I agree and I'm not debating the harm that can be done. (My comment got many downvotes so I assume they think I believe felons should never be given a 2nd chance.)
No, my comment is specifically about the framework for arguing. I'm saying that phrases such as "forgive" and "pay debt to society" are unconvincing since society has never universally believed that. Consider even the EU country like UK where Google lost this case. If UK truly "forgives" crimes after a felony sentence is served, why do they have a sex offender registry? The parent I responded to is apparently based in Canada. Canadian border officers have denied Americans with prior DUI felony convictions from entering the country. That's another example of not being "forgiven". Also, Canada is another country with a sex offender list.
If we want to debate the "harm" to felons, then let's debate that. Do not use "forgive" in the text of the argument because it just leads to an inconsistency. Jail time is about punishment, not forgiveness.
It's about rehabilitation. And, despite all the exceptions, that is the principle under which European justice systems operate. Exceptions need to be justified politically, unlike felon disenfranchisement in the US which is seemingly unquestioned.
>It is not public, it exists to facilitate Police intelligence.
The "police intelligence" gives a misleading impression. Non-police residents can inquire about felons on the list because of Sarah's Law.[1]
In other words... "If I molested a child and served my 10 year prison sentence, I'm not truly _forgiven_ if people can check if I'm on a sex offender registry."
Therefore, don't use "forgive" as the framework. It should be clear that society really doesn't forgive and allow people a clean slate. If serving jail truly meant the "debt was paid to society", felons wouldn't be put on that list after jail was completed. Many defendents refuse a plea bargain of "guilty" because they don't want to be put on that list. To them, the lifetime sex offender list is worse than the jail sentence. It's an ongoing debt that's never repaid.
It's clear you're not looking at this from a neutral perspective. Given that the situation is significantly different than you imagined and your view has not changed.
> Many defendents refuse a plea bargain of "guilty" because they don't want to be put on that list.
This is not the US.
> Non-police residents can inquire about felons on the list because of Sarah's Law
This is no different than an extended check which any company allowing you to work with children can carry out. The difference is here that vulnerable new partners of the person can enquire if they see fit.
It is about keeping people safe, not punishing people. It's literally a criminal offence to reveal information about someone having to sign the register.
Yeah, I think that the EU is right in this regard, and I wish a similar principle existed in the US. But I was surprised that the EU court in this case ruled against one person simply because he served a 4 year sentence. His case was more than a decade old, and it was non-violent and non-sexual.
It seems like an inconsistent application of this principle. Sentences are often based on the amount of money involved. So while embezzlement by a CEO at a small company may well result in smaller losses and shorter prison sentences, the intent and conduct is exactly the same as a similar case at a larger company. If the smaller company CEO has a right to be forgotten, so does the larger one.
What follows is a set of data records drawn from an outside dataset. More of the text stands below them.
(* ===== verification/TierExpr.v ===== *)
(** * Visual tier editor ([web/src/features/pricing/lib/tier-expr.ts])

    The visual editor shows a tiered billing expression as a list of tiers and
    writes it back as text.  This file translates the tier record and its
    normalisation, the text builder, the parser with its regeneration check,
    and the set-up of the local cost estimator. *)

From S2P Require Import Prelude JsString JsRegExp JsNumber JsValue BillingExpr.
Local Open Scope N_scope.

Module TierExpr.
Import BillingExpr.

(** ** Data *)

Inductive CacheMode := timed | generic.

#[global] Instance CacheMode_eq_dec : EqDecision CacheMode.
Proof. solve_decision. Defined.

(** The bound of a condition is a number, or the text of an input field. *)
Inductive CondBound := BNum (n : number) | BStr (s : jsstr).

Record TierConditionInput := TCond { ci_var : jsstr; ci_op : jsstr; ci_value : option CondBound }.

Record VisualTier := VTier {
  label : jsstr;
  tconditions : list TierConditionInput;
  input_unit_cost : number;
  output_unit_cost : number;
  cache_mode : CacheMode;
  cache_read_unit_cost : number;
  cache_create_unit_cost : number;
  cache_create_1h_unit_cost : number;
  image_unit_cost : number;
  image_output_unit_cost : number;
  audio_input_unit_cost : number;
  audio_output_unit_cost : number;
}.

(** [Partial<VisualTier>]: a missing property is [None]. *)
Record PartialTier := PTier {
  p_label : option jsstr;
  p_conditions : option (list TierConditionInput);
  p_input : option number;
  p_output : option number;
  p_cache_mode : option CacheMode;
  p_cache_read : option number;
  p_cache_create : option number;
  p_cache_create_1h : option number;
  p_image : option number;
  p_image_output : option number;
  p_audio_input : option number;
  p_audio_output : option number;
}.

Definition VisualConfig : Type := list VisualTier.

(** [Number(x) || 0] of an optional number. *)
Definition cost (x : option number) : number := num_or_0 (default NaN x).

Definition getTierCacheMode (tier : PartialTier) : CacheMode :=
  match p_cache_mode tier with
  | Some m => m
  | None => if num_ltb (of_Z 0) (default NaN (p_cache_create_1h tier)) then timed else generic
  end.

(** The spread of the tier comes after the label, the two base costs, the
    cache mode and the conditions, and overrides them where it has them. *)
Definition normalizeVisualTier (tier : PartialTier) : VisualTier := {|
  label := default [] (p_label tier);
  tconditions := default [] (p_conditions tier);
  input_unit_cost := default (of_Z 0) (p_input tier);
  output_unit_cost := default (of_Z 0) (p_output tier);
  cache_mode := getTierCacheMode tier;
  cache_read_unit_cost := cost (p_cache_read tier);
  cache_create_unit_cost := cost (p_cache_create tier);
  cache_create_1h_unit_cost := cost (p_cache_create_1h tier);
  image_unit_cost := cost (p_image tier);
  image_output_unit_cost := cost (p_image_output tier);
  audio_input_unit_cost := cost (p_audio_input tier);
  audio_output_unit_cost := cost (p_audio_output tier);
|}.

(** A tier as a partial tier with every property. *)
Definition as_partial (t : VisualTier) : PartialTier :=
  PTier (Some (label t)) (Some (tconditions t)) (Some (input_unit_cost t)) (Some (output_unit_cost t))
    (Some (cache_mode t)) (Some (cache_read_unit_cost t)) (Some (cache_create_unit_cost t))
    (Some (cache_create_1h_unit_cost t)) (Some (image_unit_cost t)) (Some (image_output_unit_cost t))
    (Some (audio_input_unit_cost t)) (Some (audio_output_unit_cost t)).

Definition createDefaultVisualConfig : VisualConfig :=
  [normalizeVisualTier (PTier (Some "base") (Some []) (Some (of_Z 0)) (Some (of_Z 0)) (Some generic)
     None None None None None None None)].

Definition normalizeVisualConfig (config : option VisualConfig) : VisualConfig :=
  match config with
  | None | Some [] => createDefaultVisualConfig
  | Some tiers => (λ t, normalizeVisualTier (as_partial t)) <$> tiers
  end.

(** ** Writing *)

Definition bound_text (b : CondBound) : jsstr :=
  match b with BNum n => num_to_string n | BStr s => s end.

(** [c.var && c.op && c.value != null && c.value !== ''] *)
Definition cond_kept (c : TierConditionInput) : bool :=
  nonempty (ci_var c) && nonempty (ci_op c) &&
  match ci_value c with None | Some (BStr []) => false | _ => true end.

Definition cond_str (c : TierConditionInput) : jsstr :=
  ci_var c ++ " " ++ ci_op c ++ " " ++ match ci_value c with Some b => bound_text b | None => "undefined" end.

Definition buildConditionStr (conditions : list TierConditionInput) : jsstr :=
  join " && " (cond_str <$> List.filter cond_kept conditions).

(** The cost a field name of [BILLING_CACHE_VAR_MAP] reads. *)
Definition tier_field (t : VisualTier) (f : jsstr) : option number :=
  if str_eqb f "cache_read_unit_cost" then Some (cache_read_unit_cost t)
  else if str_eqb f "cache_create_unit_cost" then Some (cache_create_unit_cost t)
  else if str_eqb f "cache_create_1h_unit_cost" then Some (cache_create_1h_unit_cost t)
  else if str_eqb f "image_unit_cost" then Some (image_unit_cost t)
  else if str_eqb f "image_output_unit_cost" then Some (image_output_unit_cost t)
  else if str_eqb f "audio_input_unit_cost" then Some (audio_input_unit_cost t)
  else if str_eqb f "audio_output_unit_cost" then Some (audio_output_unit_cost t)
  else None.

Definition buildTierBodyExpr (tier : VisualTier) : jsstr :=
  let ic := num_or_0 (input_unit_cost tier) in
  let oc := num_or_0 (output_unit_cost tier) in
  join " + " (["p * " ++ num_to_string ic; "c * " ++ num_to_string oc] ++
    omap (λ cv, let v := cost (tier_field tier cv.1) in
                if num_eqb v (of_Z 0) then None else Some (cv.2 ++ " * " ++ num_to_string v))
      BILLING_CACHE_VAR_MAP).

Definition tier_call (lbl : jsstr) (tier : VisualTier) : jsstr :=
  "tier(" ++ DQ ++ lbl ++ DQ ++ ", " ++ buildTierBodyExpr tier ++ ")".

Definition or_label (l d : jsstr) : jsstr := if nonempty l then l else d.

(** The loop over the tiers from index [i] on. *)
Fixpoint tier_parts (i : Z) (tiers : list VisualTier) : list jsstr :=
  match tiers with
  | [] => []
  | tier :: rest =>
    let body := tier_call (or_label (label tier) ("tier_" ++ Z_to_string (i + 1))) tier in
    let cond := buildConditionStr (tconditions tier) in
    (if nonempty cond && match rest with [] => false | _ => true end then cond ++ " ? " ++ body else body)
    :: tier_parts (i + 1) rest
  end.

Definition generateExprFromVisualConfig (config : option VisualConfig) : jsstr :=
  match config with
  | None | Some [] => "p * 0 + c * 0"
  | Some [tier] =>
    let body := tier_call (or_label (label tier) "default") tier in
    let cond := buildConditionStr (tconditions tier) in
    if nonempty cond then cond ++ " ? " ++ body ++ " : p * 0 + c * 0" else body
  | Some tiers => join " : " (tier_parts 0 tiers)
  end.

(** ** Reading *)

(** The version prefix, dropped. *)
Definition visual_version_regex : re :=
  seqs [Bol; lit_re "v"; Plus digit; lit_re ":"; Grp 1 (Star any_s); Eol].

(** An optional further product, its number captured as group [i]. *)
Definition opt_cost (i : nat) (v : jsstr) : re :=
  Opt (seqs [Star space; lit_re "+"; Star space; lit_re v; Star space; lit_re "*"; Star space; Grp i (Plus num_chars)]).

(** The two base products and the optional ones, from group [i] on. *)
Definition body_pat (i : nat) : list re :=
  [lit_re "p"; Star space; lit_re "*"; Star space; Grp i (Plus num_chars); Star space; lit_re "+"; Star space;
   lit_re "c"; Star space; lit_re "*"; Star space; Grp (i + 1) (Plus num_chars)]
  ++ imap (λ j cv, opt_cost (i + 2 + j) cv.2) BILLING_CACHE_VAR_MAP.

Definition single_regex : re :=
  seqs ([Bol; lit_re ("tier(" ++ DQ); Grp 1 (Star (none_of DQ)); lit_re (DQ ++ ","); Star space]
        ++ body_pat 2 ++ [lit_re ")"; Eol]).

Definition visual_tier_regex : re :=
  seqs ([Opt (seqs [cond_group; Star space; lit_re "?"; Star space]);
         lit_re ("tier(" ++ DQ); Grp 2 (Star (none_of DQ)); lit_re (DQ ++ ","); Star space]
        ++ body_pat 3 ++ [lit_re ")"]).

(** The tier of a match whose label is group [l] and whose costs start at
    group [i]; absent groups stay absent. *)
Definition tier_of_match (m : caps) (conds : list TierConditionInput) (l i : nat) : VisualTier :=
  let opt j := option_map Number_of_string (cap m (i + 2 + j)) in
  normalizeVisualTier
    (PTier (Some (grp m l)) (Some conds) (Some (Number_of_string (grp m i)))
       (Some (Number_of_string (grp m (i + 1)))) None
       (opt 0%nat) (opt 1%nat) (opt 2%nat) (opt 3%nat) (opt 4%nat) (opt 5%nat) (opt 6%nat)).

Definition visual_conditions (condStr : jsstr) : list TierConditionInput :=
  (λ c, TCond (tc_var c) (tc_op c) (Some (BNum (tc_value c)))) <$> parse_tier_conditions condStr.

(** [s.replace(/\s+/g, '')] *)
Definition strip_ws (s : jsstr) : jsstr := re_replace (Plus space) "" s.

Definition tryParseVisualConfig (exprStr : jsstr) : option VisualConfig :=
  if negb (nonempty exprStr) then None
  else
    let body := match re_match visual_version_regex exprStr with
                | Some m => grp m 1 | None => exprStr end in
    match re_match single_regex body with
    | Some m => Some (normalizeVisualConfig (Some [tier_of_match m [] 1 2]))
    | None =>
      let tiers := (λ m, tier_of_match (m_caps m) (visual_conditions (grp (m_caps m) 1)) 2 3)
                     <$> exec_all visual_tier_regex body in
      match tiers with
      | [] => None
      | _ =>
        let cfg := normalizeVisualConfig (Some tiers) in
        if str_eqb (strip_ws (generateExprFromVisualConfig (Some cfg))) (strip_ws body)
        then Some cfg else None
      end
    end.

(** ** Estimator *)

Definition ESTIMATOR_VARS : list (jsstr * jsstr) := [
  ("cr", "cacheReadTokens");
  ("cc", "cacheCreateTokens");
  ("cc1h", "cacheCreate1hTokens");
  ("img", "imageTokens");
  ("img_o", "imageOutputTokens");
  ("ai", "audioInputTokens");
  ("ao", "audioOutputTokens")
].

Record EvalResult := Eval {
  e_cost : number;
  e_matchedTier : jsstr;
  e_error : option jsstr;
}.

(** The numeric variables the evaluated code sees; [values] reads a token
    count by its state key. *)
Definition estimator_env (promptTokens completionTokens : number) (values : jsstr → number) :
    list (jsstr * number) :=
  let v k := num_or_0 (values k) in
  let len := num_add (num_add (num_add promptTokens (v "cacheReadTokens")) (v "cacheCreateTokens"))
               (v "cacheCreate1hTokens") in
  [("p", promptTokens); ("c", completionTokens); ("len", len)] ++
  ((λ f, (f.1, v f.2)) <$> ESTIMATOR_VARS).

(** [run] stands for evaluating the text as code of the host language in an
    environment: the value and the last tier name passed to [tier], or the
    message of the exception. *)
Definition evalExprLocally (run : jsstr → list (jsstr * number) → (number * jsstr) + jsstr)
    (exprStr : jsstr) (promptTokens completionTokens : number) (values : jsstr → number) : EvalResult :=
  if negb (nonempty exprStr) || negb (nonempty (trim exprStr)) then Eval (of_Z 0) [] None
  else match run exprStr (estimator_env promptTokens completionTokens values) with
       | inl (x, t) => Eval (num_or_0 x) t None
       | inr message => Eval (of_Z 0) [] (Some message)
       end.

Definition extra_vars_regex : re :=
  seqs [WordB; Grp 1 (alts (fst <$> ESTIMATOR_VARS)); WordB].

Definition exprUsesExtraVars (exprStr : jsstr) : bool :=
  if negb (nonempty exprStr) then false else re_test extra_vars_regex exprStr.

Example visual_sample :
  let t l cs i o cr := normalizeVisualTier (PTier (Some l) (Some cs) (Some (Number_of_string i))
      (Some (Number_of_string o)) None (Some (Number_of_string cr)) None None None None None None) in
  let cfg := [t "base" [TCond "p" "<=" (Some (BNum (of_Z 200000)))] "1.25" "10" "0.3"; t "long" [] "2.5" "15" "0"] in
  tryParseVisualConfig (generateExprFromVisualConfig (Some cfg)) = Some cfg ∧
  exprUsesExtraVars (generateExprFromVisualConfig (Some cfg)) = true ∧
  generateExprFromVisualConfig (Some cfg) =
    "p <= 200000 ? tier(" ++ DQ ++ "base" ++ DQ ++ ", p * 1.25 + c * 10 + cr * 0.3) : tier(" ++ DQ ++ "long" ++ DQ ++ ", p * 2.5 + c * 15)".
Proof. vm_compute. repeat split. Qed.
End TierExpr.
If you read the article it was a bit more nuanced than that. The one who had the right to be forgotten denied had a track record of misleading people about his conviction. The court (rightly, in my view) took this behaviour as evidence that his conviction remained relevant in a way that it was not for the other person (described as showing remorse). They didn’t just measure the length of the sentence.
IMHO, this is an encouraging, nuanced development. There has to be a balance between protecting people against serial offenders and rehabilitation.
I did read the article, but it simply said that the person had “continued to mislead the public”. At the very least I’d need to know more to call this fair, as we have no idea what that very broad statement entails. Is there proof that he continued to mislead the public? Has he been convicted of other crimes since then? What standard of proof was used to make this determination? If, for example, he has simply explained his side of the situation that led to his conviction publicly, and some people found that “misleading,” I would say this isn’t fair. If he has been convicted of additional crimes, then I would call it fair. So it depends on the specific circumstances.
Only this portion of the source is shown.